▶ Work required: Print nothing but the lines below starting at the line that holds "eqn:E; [|apply IH]." and ending at the line that holds "intros [= <-].", including both, each exactly as written.

___ Records

Lemma digits_all s : str_all is_digit (digits s).1 = true.
Proof.
  induction s as [|c s IH]; [done|]. cbn [digits]. destruct (is_digit c) eqn:E; [|done].
  destruct (digits s). cbn in *. by rewrite E.
Qed.

Lemma ext_id_ok name : ext_ok (_ext_id name).
Proof.
  assert (Hu : forall s d, search_unknown s = Some d -> str_all is_digit d = true).
  { induction s as [|c s IH]; intros d; [done|]. cbn [search_unknown]. destruct (nonempty _) eqn:E; [|apply IH].
    intros [= <-]. destruct (_ || _); [apply digits_all|done]. }
  assert (Hn : forall s d, search_number s = Some d -> str_all is_digit d = true).
  { induction s as [|c s IH]; intros d; [done|]. cbn [search_number]. pose proof (digits_all s) as Hd.
    destruct (digits s) as [d' r]. destruct (_ && _); [by intros [= <-]|apply IH]. }
  unfold _ext_id. destruct (startswith _ _); [done|]. destruct (search_unknown name) eqn:E.
  - by apply digits_value_nonneg, (Hu name).
  - destruct (search_number name) eqn:E'; [|done]. unfold ext_ok. rewrite prefer_name_num.
    by apply digits_value_nonneg, (Hn name).
Qed.

(** ** From the answers to the profiles *)

(** What the service answers for a ClientHello with these suites, extensions and
    groups: the JA3 text leaves GREASE out, the list of extensions names them all. *)
Record hello := Hello { h_ciphers : list Z; h_exts : list Z; h_curves : list Z }.
Definition hello_ja3 (h : hello) : string :=
  join "," ["771"; ja3_list (h_ciphers h); ja3_list (h_exts h); ja3_list (h_curves h); "0"].
Definition plain_numbers (l : list Z) : Prop := l <> [] /\ Forall (fun n => 0 <= n /\ is_grease n = false)%Z l.
Definition answers_hello (a : answer) (h : hello) : Prop :=
  is_Some (a_version a) /\ exists exts, a_tls a = Some (Tls (Some (hello_ja3 h)) (Some exts)) /\
  plain_numbers (h_ciphers h) /\ plain_numbers (h_curves h) /\ 10%Z ∈ h_exts h /\
  omap ext_number ((fun e => _ext_id (ext_name e)) <$> exts) = h_exts h /\
  Forall sig_ok (default [] (_sig_algs exts)).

______

▶ Output below:
  { induction s as [|c s IH]; intros d; [done|]. cbn [search_unknown]. destruct (nonempty _) eqn:E; [|apply IH].
    intros [= <-]. destruct (_ || _); [apply digits_all|done]. }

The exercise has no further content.